_Problem_
For the data below, restate word for word only the lines from the line containing "for_each l receive_image_set" through the line containing "- cbn [List.length] in Hsucc.", both ends included.

#####

Lemma loop_succeeds (l : list Z) :
  forall s, Forall quiet s -> (List.length l <= successes s)%nat ->
  exists tr s',
    for_each l receive_image_set s = (tr, s', Normal tt)
    /\ announced tr = l /\ List.length (received tr) = List.length l.
Proof.
  induction l as [| n l IH]; intros s Hq Hsucc.
  - exists [], s. repeat split.
  - cbn [List.length] in Hsucc.
    destruct (block_succeeds n s Hq ltac:(lia)) as (tr1 & s1 & H1 & Ha1 & Hr1 & Hq1 & Hn1).
    destruct (IH s1 Hq1 ltac:(lia)) as (tr2 & s2 & H2 & Ha2 & Hr2).
    exists (tr1 ++ tr2), s2. rewrite for_each_cons_run, H1, H2.
    rewrite announced_app, received_app, length_app, Ha1, Ha2, Hr1, Hr2.
    repeat split.
Qed.

End Completion.

(** Such runs exist, and end: when a device is discovered, the transfer
    object is constructed, no reply and no write throws and at least 100
    calls return true, [main] returns 0 with 100 sets received. *)
Lemma quiet_world_completes (w : World) (device0 : DeviceInfo)
    (others : list DeviceInfo) :
  discoverDevices w = Ok (device0 :: others) ->
  AsyncTransfer w device0 = Ok tt ->
  Forall quiet (collectReceivedImageSet w) ->
  (100 <= successes (collectReceivedImageSet w))%nat ->
  exists tr,
    main w = (tr, Exit 0)
    /\ announced tr = int_range 0 100
    /\ List.length (received tr) = 100%nat.
Proof.
  intros Hd Hc Hq Hsucc.
  destruct (loop_succeeds (int_range 0 100) _ Hq Hsucc) as (loop & s' & Hloop & Ha & Hr).
  destruct (main_cases w _ _ (surjective_pairing (main w)))
    as [(t & Habs & _) | [(Habs & _) | [Hcase | Hcase]]].
  - congruence.
  - congruence.
  - destruct Hcase as (d & ds & t & Hd' & Hc' & _). congruence.
  - destruct Hcase as (d & ds & loop' & s'' & res & Hd' & Hc' & Hloop' & Htr & Hst).
    rewrite Hloop in Hloop'. inversion Hloop'; subst loop' s'' res.
    exists (fst (main w)). split.
    + rewrite (surjective_pairing (main w)). cbn [fst snd]. now rewrite Hst.
    + rewrite Htr.
      pose proof (run_readers (d :: ds) d loop (Normal tt)) as Hrun.
      cbv zeta in Hrun. rewrite <- app_assoc in Hrun. cbn [app] in Hrun.
      destruct Hrun as (Hra & Hrr & _). rewrite Hra, Hrr, Ha, Hr.
      split; reflexivity.
Qed.

(** C4.  In a run where a device is discovered, no call throws and every
    announced reception is followed by a call of [collectReceivedImageSet]
    that returns true, [main] returns 0 after announcing the set numbers 0,
    1, ..., 99 in this order and receiving exactly 100 image sets. *)
Theorem receives_100_image_sets (w : World) (tr : list event) (st : status) :
  main w = (tr, st) ->
  (exists device0 others, discoverDevices w = Ok (device0 :: others)) ->
  (forall e, In e tr -> raised e = None) ->
  (forall before n after,
     tr = before ++ Print (ReceivingImageSet n) :: after ->
     exists t imageSet, In (Collect t (Ok (Some imageSet))) after) ->
  st = Exit 0
  /\ announced tr = int_range 0 100
  /\ List.length (received tr) = 100%nat.
Proof.
  intros Hmain (d0 & ds0 & Hd) Hquiet Hsucc.
  assert (Hfst : fst (main w) = tr) by now rewrite Hmain.
  assert (Hsnd : snd (main w) = st) by now rewrite Hmain.
  destruct (main_shape w) as [(_ & _ & _ & _ & Hshort) | Hrun].
  - destruct Hshort as [[Habs _] | (e & t & He & Hr)]; [congruence |].
    rewrite Hfst in He. rewrite (Hquiet e He) in Hr. discriminate Hr.
  - destruct Hrun as (device0 & others & loop & res & _ & _ & Htr & Hst & Hshape & _).
    rewrite Hfst in Htr. rewrite Hsnd in Hst.
    destruct (run_readers (device0 :: others) device0 loop res) as (Hra & Hrr & _).
    cbv zeta in Hra, Hrr. rewrite <- Htr in Hra, Hrr.
    destruct (loop_progress _ _ _ Hshape) as (k & Hk & Hann & Hres).
    destruct res as [[] | code | t |].
    + destruct Hres as [-> Hlen]. rewrite firstn_all in Hann.
      split; [exact Hst |]. split; [congruence |].
      rewrite Hrr, Hlen. reflexivity.
    + destruct Hres.
    + destruct (loop_throw_last _ _ _ Hshape) as (lb & e & -> & Hr).
      rewrite (Hquiet e) in Hr; [discriminate Hr |].
      rewrite Htr. apply in_or_app. right. apply in_or_app. left.
      apply in_or_app. right. now left.
    + destruct Hres as (_ & lb & n & polls & -> & Hpolls & _).
      destruct (Hsucc ((preamble (device0 :: others) ++ [Construct device0 (Ok tt)]) ++ lb)
                      n polls) as (t & imageSet & Hin).
      * rewrite Htr. cbn [epilogue]. now rewrite app_nil_r, !app_assoc.
      * rewrite Forall_forall in Hpolls. apply Hpolls in Hin. discriminate Hin.
Qed.

Lemma receives_100_image_sets_witness :
  snd (main slow_world) = Exit 0
  /\ announced (fst (main slow_world)) = int_range 0 100
  /\ List.length (received (fst (main slow_world))) = 100%nat.
Proof.
  apply (receives_100_image_sets slow_world (fst (main slow_world))
           (snd (main slow_world))).
  - apply surjective_pairing.
  - exists camera, []. reflexivity.
  - intros e He.
    assert (Hall : forallb (fun e => match raised e with None => true | Some _ => false end)
                           (fst (main slow_world)) = true) by (vm_compute; reflexivity).
    rewrite forallb_forall in Hall. specialize (Hall e He).
    now destruct (raised e).
  - apply receptions_succeed_spec. vm_compute. reflexivity.
Defined.

(** ** The settings dialog *)

(** C7, as the header has it.  The public operations of [SettingsDialog]
    are the getter [getSettings] and the static helper
    [chooseWriteDirectory], which returns a boolean; there is no setter: the
    only other public member that is handed settings is the constructor. *)
Theorem SettingsDialog_interface :
  map SettingsDialog.name SettingsDialog.public_operations
  = ["getSettings"; "chooseWriteDirectory"]%string
  /\ map SettingsDialog.name (filter SettingsDialog.is_getter SettingsDialog.members)
     = ["getSettings"]%string
  /\ filter SettingsDialog.is_setter SettingsDialog.members = []
  /\ map SettingsDialog.name
         (filter SettingsDialog.is_static_bool_helper SettingsDialog.members)
     = ["chooseWriteDirectory"]%string
  /\ map SettingsDialog.name
         (filter (fun m => SettingsDialog.is_public m
                           && existsb SettingsDialog.is_Settings (SettingsDialog.params m))
                 SettingsDialog.members)
     = ["SettingsDialog"; "chooseWriteDirectory"]%string.
Proof. repeat split. Qed.

(** C7 as stated fails: no member of the class is a setter. *)
Lemma SettingsDialog_has_no_setter :
  ~ (exists m, In m SettingsDialog.members /\ SettingsDialog.is_setter m = true).
Proof.
  intros (m & Hin & Hs). cbn in Hin.
  repeat (destruct Hin as [<- | Hin]; [discriminate Hs |]). exact Hin.
Qed.

(** ** Sample names *)

Example fileName_1_0 : fileName 1 0 = "image001_0.pgm"%string.
Proof. reflexivity. Qed.

Example fileName_0_57 : fileName 0 57 = "image000_57.pgm"%string.
Proof. reflexivity. Qed.

Example fileName_1234_99 : fileName 1234 99 = "image1234_99.pgm"%string.
Proof. reflexivity. Qed.

Example fmt_03d_negative : string_of_list_ascii (fmt_03d (-7)) = "-07"%string.
Proof. reflexivity. Qed.

Example fmt_d_INT_MAX : string_of_list_ascii (fmt_d INT_MAX) = "2147483647"%string.
Proof. reflexivity. Qed.

Example announce_text :
  text (ReceivingImageSet 42) = (cout, ("Receiving image set 42" ++ endl)%string).
Proof. reflexivity. Qed.

Example silent_run_status : snd (main silent_world) = Polling.
Proof. reflexivity. Qed.

Example broken_run :
  main broken_world
  = ([Discover (Throws (std_exception {| what := "socket error" |}));
      Print (ExceptionOccurred "socket error")], Exit 0).
Proof. reflexivity. Qed.

Example foreign_run_status : snd (main foreign_world) = Uncaught other_object.
Proof. reflexivity. Qed.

#####

_Reply to the task_
    for_each l receive_image_set s = (tr, s', Normal tt)
    /\ announced tr = l /\ List.length (received tr) = List.length l.
Proof.
  induction l as [| n l IH]; intros s Hq Hsucc.
  - exists [], s. repeat split.
  - cbn [List.length] in Hsucc.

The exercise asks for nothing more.